DNAe’s first intended product is a ‘blood-to-result’ diagnostic system for bloodstream infections leading to sepsis – set for commercial launch in 2018.
In 2014, BARDA awarded a $21.5m to DNAe’s US operation (then called nanoMR) to develop an automated sample preparation system that extracts and concentrates pathogens, such as bacteria, fungi and anthrax from infected blood samples.
DNAe acquired nanoMR in January 2015 to combine that pathogen capture system with its own DNA sequencing.
“The [combined] platform can be operated by users who are not specially-trained, enabling it to be used in near-to-patient clinical environments where sequencing has not been possible before,” said Sam Reed, president of DNAe’s US operation, “Unlike existing sequencing devices, the platform operates push-button directly from raw specimens such as blood or swabs.”
How it works
The basic technology looks for known stretches of DNA.

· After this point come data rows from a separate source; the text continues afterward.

(* ===== verification/Alloc.v ===== *)
(** * The block and inode allocator (allocate.c)

    The state is the array [aux_info.bgs], the heap of regions, the calls made
    to the sparse file library and the [calloc]ed buffers they point at. The
    parameters [info] and [aux] are the globals of the same names, which the
    allocator only reads; [force] is the global that makes [error] go on. *)

From S2P Require Import Prelude Bytes Ext4Info Inode Bitmap BlockGroup Regions.

(** ** State *)

(** What a call to libsparse points at: the library keeps the pointer, so a
    later write to a queued buffer is part of the image. *)
Inductive data_src :=
| SrcBitmaps (bg : Z)                     (* bgs[bg].bitmaps *)
| SrcInodeTable (bg : Z)                  (* bgs[bg].inode_table *)
| SrcBuf (id : nat) (off : Z)             (* a calloc'ed buffer, from an offset *)
| SrcFile (name : list Z) (off : Z).      (* sparse_file_add_file *)

Record sparse_op := mk_sparse { so_src : data_src; so_len : Z; so_block : Z }.

(** An inode pointer: a group and an index in its table. *)
Definition inode_ptr : Type := (Z * Z).

Record world := mk_world {
  w_bgs : list block_group_info;
  w_heap : rheap;
  w_sparse : list sparse_op;               (* latest call first *)
  w_bufs : list (list Z);                  (* buffer [id] is the [id]th *)
  w_xattrs : list (inode_ptr * nat)        (* aux_info.xattrs: inode, header *)
}.

Definition set_bgs v w := mk_world v (w_heap w) (w_sparse w) (w_bufs w) (w_xattrs w).
Definition set_heap v w := mk_world (w_bgs w) v (w_sparse w) (w_bufs w) (w_xattrs w).
Definition set_sparse v w := mk_world (w_bgs w) (w_heap w) v (w_bufs w) (w_xattrs w).
Definition set_bufs v w := mk_world (w_bgs w) (w_heap w) (w_sparse w) v (w_xattrs w).
Definition set_xattrs v w := mk_world (w_bgs w) (w_heap w) (w_sparse w) (w_bufs w) v.

Definition with_heap {A} (m : M rheap A) : M world A :=
  zoom (fun w => Some (w_heap w)) set_heap m.
Definition with_bg {A} (i : Z) (m : M block_group_info A) : M world A :=
  zoom (fun w => zget (w_bgs w) i)
    (fun bg w => set_bgs (<[Z.to_nat i := bg]> (w_bgs w)) w) m.

Definition sparse_file_add_data (src : data_src) (len block : Z) : M world unit :=
  modify (fun w => set_sparse (mk_sparse src len block :: w_sparse w) w).

(** [calloc(size, 1)]: the new buffer. *)
Definition calloc (size : Z) : M world nat := fun w =>
  Done (length (w_bufs w)) (set_bufs (w_bufs w ++ [replicate (Z.to_nat size) 0]) w).
Definition with_buf {A} (id : nat) (m : M (list Z) A) : M world A :=
  zoom (fun w => w_bufs w !! id) (fun b w => set_bufs (<[id := b]> (w_bufs w)) w) m.
Definition store_buf (id : nat) (n : nat) (off v : Z) : M world unit :=
  with_buf id (fun b => match store n b off v with Some b' => Done tt b' | None => Stuck end).
Definition copy_to_buf (id : nat) (off : Z) (bs : list Z) : M world unit :=
  with_buf id (fun b => match write_bytes b off bs with Some b' => Done tt b' | None => Stuck end).
Definition copy_from_buf (id : nat) (off n : Z) : M world (list Z) :=
  with_buf id (fun b => match read_bytes b off n with Some bs => Done bs b | None => Stuck end).
Definition load_buf (id : nat) (n : nat) (off : Z) : M world Z :=
  with_buf id (fun b => match load n b off with Some v => Done v b | None => Stuck end).

Section alloc.
Context (force : bool) (info : fs_info) (aux : fs_aux_info).

(** ** Blocks *)

(** [u32 get_free_blocks(u32 bg)]. *)
Definition get_free_blocks (bg : Z) : M world Z :=
  with_bg bg (fun g => Done (free_blocks_count g) g).

(** [void block_allocator_init()]: [calloc]ed groups, each through [init_bg],
    which queues the group's bitmaps before it reserves blocks. *)
Definition zero_bg : block_group_info := mk_bg 0 0 0 false [] [] None 0 0 0 0 0 0.

Definition init_group (i : Z) : M world unit :=
  sparse_file_add_data (SrcBitmaps i) (u32 (2 * block_size info))
    (u32 (u32 (first_data_block aux + u32 (i * blocks_per_group info))
          + super_blocks info (bg_desc_blocks aux) i));;;
  with_bg i (init_bg force info aux i).

Fixpoint init_groups (gs : list Z) : M world unit :=
  match gs with
  | [] => mret' tt
  | i :: gs => init_group i;;; init_groups gs
  end.

Definition block_allocator_init : M world unit :=
  modify (set_bgs (replicate (Z.to_nat (groups aux)) zero_bg));;;
  init_groups (seqZ 0 (groups aux)).

(** [void block_allocator_free()]. *)
Definition block_allocator_free : M world unit := modify (set_bgs []).

(** [static u32 ext4_allocate_blocks_from_block_group(u32 len, int bg_num)]. *)
Definition ext4_allocate_blocks_from_block_group (len bg_num : Z) : M world Z :=
  do free <- get_free_blocks bg_num;
  if free <? len then mret' EXT4_ALLOCATE_FAILED
  else
    do block <- with_bg bg_num (fun g => Done (first_free_block g) g);
    do r <- with_bg bg_num (reserve_blocks force block len);
    if r <? 0 then error force;;; mret' EXT4_ALLOCATE_FAILED
    else
      with_bg bg_num (modify (fun g =>
        set_data_blocks_used (s32 (data_blocks_used g + len)) g));;;
      with_bg bg_num (fun g => Done (u32 (first_block g + block)) g).

(** [static struct region *ext4_allocate_contiguous_blocks(u32 len)]; the loop
    over the groups [i]. *)
Fixpoint contiguous_loop (len : Z) (gs : list Z) : M world (option nat) :=
  match gs with
  | [] => mret' None
  | i :: gs =>
      do block <- ext4_allocate_blocks_from_block_group len i;
      if block =? EXT4_ALLOCATE_FAILED then contiguous_loop len gs
      else do reg <- with_heap (malloc_region (mk_region block len i None None));
           mret' (Some reg)
  end.
Definition ext4_allocate_contiguous_blocks (len : Z) : M world (option nat) :=
  contiguous_loop len (seqZ 0 (groups aux)).

(** [u32 allocate_block()]. *)
Fixpoint allocate_block_loop (gs : list Z) : M world Z :=
  match gs with
  | [] => mret' EXT4_ALLOCATE_FAILED
  | i :: gs =>
      do block <- ext4_allocate_blocks_from_block_group 1 i;
      if block =? EXT4_ALLOCATE_FAILED then allocate_block_loop gs else mret' block
  end.
Definition allocate_block : M world Z := allocate_block_loop (seqZ 0 (groups aux)).

(** [static struct region *ext4_allocate_partial(u32 len)]: the first group no
    data was allocated from decides. *)
Fixpoint partial_loop (len : Z) (gs : list Z) : M world (option nat) :=
  match gs with
  | [] => mret' None
  | i :: gs =>
      do used <- with_bg i (fun g => Done (data_blocks_used g) g);
      if used =? 0 then
        do bg_len <- get_free_blocks i;
        if len <=? bg_len then ext4_allocate_contiguous_blocks len
        else
          do block <- ext4_allocate_blocks_from_block_group bg_len i;
          if block =? EXT4_ALLOCATE_FAILED then error force;;; mret' None
          else do reg <- with_heap (malloc_region (mk_region block bg_len i None None));
               mret' (Some reg)
      else partial_loop len gs
  end.
Definition ext4_allocate_partial (len : Z) : M world (option nat) :=
  partial_loop len (seqZ 0 (groups aux)).

(** The body of the next loop: the new region goes behind [prev_reg]. *)
Definition link_region (prev_reg reg : option nat) : M world unit :=
  match prev_reg with
  | None => mret' tt
  | Some _ => with_heap (write_region prev_reg (set_next reg));;;
              with_heap (write_region reg (set_prev prev_reg))
  end.

(** [static struct region *ext4_allocate_multiple_contiguous_blocks(u32 len)]:
    the [while (len > 0)] loop with its [first_reg] and [prev_reg]. *)
Fixpoint multiple_loop (fuel : nat) (len : Z) (first_reg prev_reg : option nat)
  : M world (option nat) :=
  match fuel with
  | O => fun _ => NoFuel
  | S f =>
      if 0 <? len then
        do reg <- ext4_allocate_partial len;
        match reg with
        | None => mret' None
        | Some _ =>
            let first_reg := match first_reg with None => reg | _ => first_reg end in
            link_region prev_reg reg;;;
            do r <- with_heap (read_region reg);
            multiple_loop f (u32 (len - r_len r)) first_reg reg
        end
      else mret' first_reg
  end.
Definition ext4_allocate_multiple_contiguous_blocks (fuel : nat) (len : Z) : M world (option nat) :=
  multiple_loop fuel len None None.

(** [struct region *do_allocate(u32 len)]. *)
Definition do_allocate (fuel : nat) (len : Z) : M world (option nat) :=
  do reg <- ext4_allocate_contiguous_blocks len;
  match reg with
  | None => ext4_allocate_multiple_contiguous_blocks fuel len
  | Some _ => mret' reg
  end.

(** [struct block_allocation *allocate_blocks(u32 len)]: [last] is set to the
    first region, also when there are several. *)
Definition allocate_blocks (fuel : nat) (len : Z) : M world (option block_allocation) :=
  do reg <- do_allocate fuel len;
  match reg with
  | None => mret' None
  | Some _ => mret' (Some (mk_alloc (mk_region_list reg reg reg 0) (oob_list create_allocation)))
  end.

(** [int append_oob_allocation(alloc, u32 len)]: the loop reads [reg->next] after
    [region_list_append] cleared it. *)
Fixpoint append_oob_loop (fuel : nat) (o : region_list) (reg : option nat) : M world region_list :=
  match fuel with
  | O => fun _ => NoFuel
  | S f =>
      match reg with
      | None => mret' o
      | _ => do o <- with_heap (region_list_append o reg);
             do r <- with_heap (read_region reg);
             append_oob_loop f o (r_next r)
      end
  end.
Definition append_oob_allocation (fuel : nat) (alloc : block_allocation) (len : Z)
  : M world (Z * block_allocation) :=
  do reg <- do_allocate fuel len;
  match reg with
  | None => error force;;; mret' (-1, alloc)
  | _ => do w <- get;
         do o <- append_oob_loop (list_fuel (w_heap w)) (oob_list alloc) reg;
         mret' (0, mk_alloc (a_list alloc) o)
  end.

(** [void reduce_allocation(alloc, u32 len)]. *)
Fixpoint reduce_allocation (fuel : nat) (alloc : block_allocation) (len : Z)
  : M world block_allocation :=
  match fuel with
  | O => fun _ => NoFuel
  | S f =>
      if len =? 0 then mret' alloc
      else
        let last := l_last (a_list alloc) in
        do r <- with_heap (read_region last);
        if len <? r_len r then
          with_bg (r_bg r) (free_blocks len);;;
          with_heap (write_region last (set_len (r_len r - len)));;;
          reduce_allocation f alloc 0
        else
          with_bg (r_bg r) (free_blocks (r_len r));;;
          do alloc <- match r_prev r with
                      | Some _ => with_heap (write_region (r_prev r) (set_next None));;;
                                  mret' alloc
                      | None => mret' (mk_alloc (mk_region_list None None None 0) (oob_list alloc))
                      end;
          with_heap (free_region last);;;
          reduce_allocation f alloc (len - r_len r)
  end.

(** ** Inodes *)

(** [static void allocate_bg_inode_table(struct block_group_info *bg)]. *)
Definition allocate_bg_inode_table (i : Z) : M world unit :=
  do bg <- with_bg i get;
  match inode_table bg with
  | Some _ => mret' tt
  | None =>
      let block := u32 (first_block bg + 2) in
      let block := if has_superblock bg
                   then u32 (block + bg_desc_blocks aux + bg_desc_reserve_blocks info + 1)
                   else block in
      with_bg i (modify (set_inode_table
        (Some (replicate (Z.to_nat (inodes_per_group info)) (zero_inode (inode_size info))))));;;
      sparse_file_add_data (SrcInodeTable i)
        (u32 (inode_table_blocks aux * block_size info)) block;;;
      with_bg i (modify (fun bg =>
        set_bg_flags (Z.land (bg_flags bg) (Z.lnot EXT4_BG_INODE_UNINIT)) bg))
  end.

(** [struct ext4_inode *get_inode(u32 inode)]. *)
Definition get_inode (inode : Z) : M world inode_ptr :=
  let inode := u32 (inode - 1) in
  let bg := inode / inodes_per_group info in
  allocate_bg_inode_table bg;;;
  mret' (bg, inode mod inodes_per_group info).

(** Access to the inode behind a pointer. *)
Definition with_inode {A} (p : inode_ptr) (m : M ext4_inode A) : M world A :=
  with_bg p.1 (zoom (fun g => match inode_table g with None => None | Some t => zget t p.2 end)
    (fun ino g => match inode_table g with
                  | None => g
                  | Some t => set_inode_table (Some (<[Z.to_nat p.2 := ino]> t)) g
                  end) m).

(** The loop of [reserve_inodes]: [inode_bitmap[inode / 8] |= 1 << (inode % 8)]. *)
Fixpoint mark_inodes (n : nat) (inode : Z) : M block_group_info unit :=
  match n with
  | O => mret' tt
  | S n =>
      do bg <- get;
      do (_, bm) <- deref (bitmap_set_bit (inode_bitmap bg) inode);
      put (set_inode_bitmap bm bg);;;
      mark_inodes n (u32 (inode + 1))
  end.

(** [u32 reserve_inodes(int bg, u32 num)]. *)
Definition reserve_inodes_bg (num : Z) : M block_group_info Z :=
  do bg <- get;
  if free_inodes_count bg <? num then mret' EXT4_ALLOCATE_FAILED
  else
    mark_inodes (Z.to_nat num) (u32 (first_free_inode bg - 1));;;
    do bg <- get;
    let inode := first_free_inode bg in
    put (set_first_free_inode (u32 (inode + num))
           (set_free_inodes_count (u32 (free_inodes_count bg - num)) bg));;;
    mret' inode.
Definition reserve_inodes (bg num : Z) : M world Z := with_bg bg (reserve_inodes_bg num).

(** [u32 allocate_inode()]. *)
Fixpoint allocate_inode_loop (gs : list Z) : M world Z :=
  match gs with
  | [] => mret' EXT4_ALLOCATE_FAILED
  | bg :: gs =>
      do inode <- reserve_inodes bg 1;
      if inode =? EXT4_ALLOCATE_FAILED then allocate_inode_loop gs
      else mret' (u32 (bg * inodes_per_group info + inode))
  end.
Definition allocate_inode : M world Z := allocate_inode_loop (seqZ 0 (groups aux)).

Definition get_free_inodes (bg : Z) : M world Z :=
  with_bg bg (fun g => Done (free_inodes_count g) g).
(** [void add_directory(u32 inode)]. *)
Definition add_directory (inode : Z) : M world unit :=
  with_bg (u32 (inode - 1) / inodes_per_group info)
    (modify (fun g => set_used_dirs (u16 (used_dirs g + 1)) g)).
Definition get_directories (bg : Z) : M world Z := with_bg bg (fun g => Done (used_dirs g) g).
Definition get_bg_flags (bg : Z) : M world Z := with_bg bg (fun g => Done (bg_flags g) g).

(** ** Extended attribute blocks *)

Definition EXT4_XATTR_MAGIC : Z := 0xEA020000.

(** [xattr_list_find] and [xattr_list_insert]: the latest entry of an inode. *)
Fixpoint xattr_list_find (l : list (inode_ptr * nat)) (inode : inode_ptr) : option nat :=
  match l with
  | [] => None
  | (p, header) :: l => if decide (p = inode) then Some header else xattr_list_find l inode
  end.
Definition xattr_list_insert (inode : inode_ptr) (header : nat) : M world unit :=
  modify (fun w => set_xattrs ((inode, header) :: w_xattrs w) w).

(** [struct ext4_xattr_header *get_xattr_block_for_inode(inode)]; the result of
    [allocate_block] is not tested by the code. [sparse_result] is what
    libsparse answers to the call. *)
Definition get_xattr_block_for_inode (sparse_result : Z) (inode : inode_ptr)
  : M world (option nat) :=
  do w <- get;
  match xattr_list_find (w_xattrs w) inode with
  | Some block => mret' (Some block)
  | None =>
      do block_num <- allocate_block;
      do block <- calloc (block_size info);
      store_buf block 4 0 EXT4_XATTR_MAGIC;;;
      store_buf block 4 4 1;;;
      store_buf block 4 8 1;;;
      with_inode inode (modify (fun i =>
        set_i_file_acl_lo block_num
          (set_i_blocks_lo (u32 (i_blocks_lo i + block_size info / 512)) i)));;;
      sparse_file_add_data (SrcBuf block 0) (block_size info) block_num;;;
      if negb (sparse_result =? 0) then error force;;; mret' None
      else xattr_list_insert inode block;;; mret' (Some block)
  end.

End alloc.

Its electronic sensor is a field-effect transistor whose gate is operated by hydrogen ions (protons) – such ions are released when a strand of DNA is extended by any of the four DNA nucleaotides A, G, C or T.
A key-like half-strand of DNA is created, called a primer, that will latch onto the DNA sequence being sought if it meets it.
This primer is put in with the sample, along with free A, G, C and T nucleaotides.
If the primer latches onto the sought sequence (called hybrisisation), free nucleaotides are encouraged to latch alongside to continue the match, releasing more ions, that the FET can detect, According to the firm. For dilute samples, the detection effect is enhanced if a DNA amplification technique is included in detection cell, and timing the output signals allows the original DNA concentration to be determined.
Different primers can be used on different parts of the DNA chip, and any heating required by the chemical reactions is provided by the chip.
BARDA is part of Assistant Secretary for Preparedness and Response (ASPR) in the US Department of Health and Human Services (HHS)
DNAe was founded by Professor Chris Toumazou, who invented the semiconductor DNA sequencing intellectual property behind the firm. It has operations in London, California and Washington DC, and its sequencing technology is licensed to Thermo-Fisher for research use.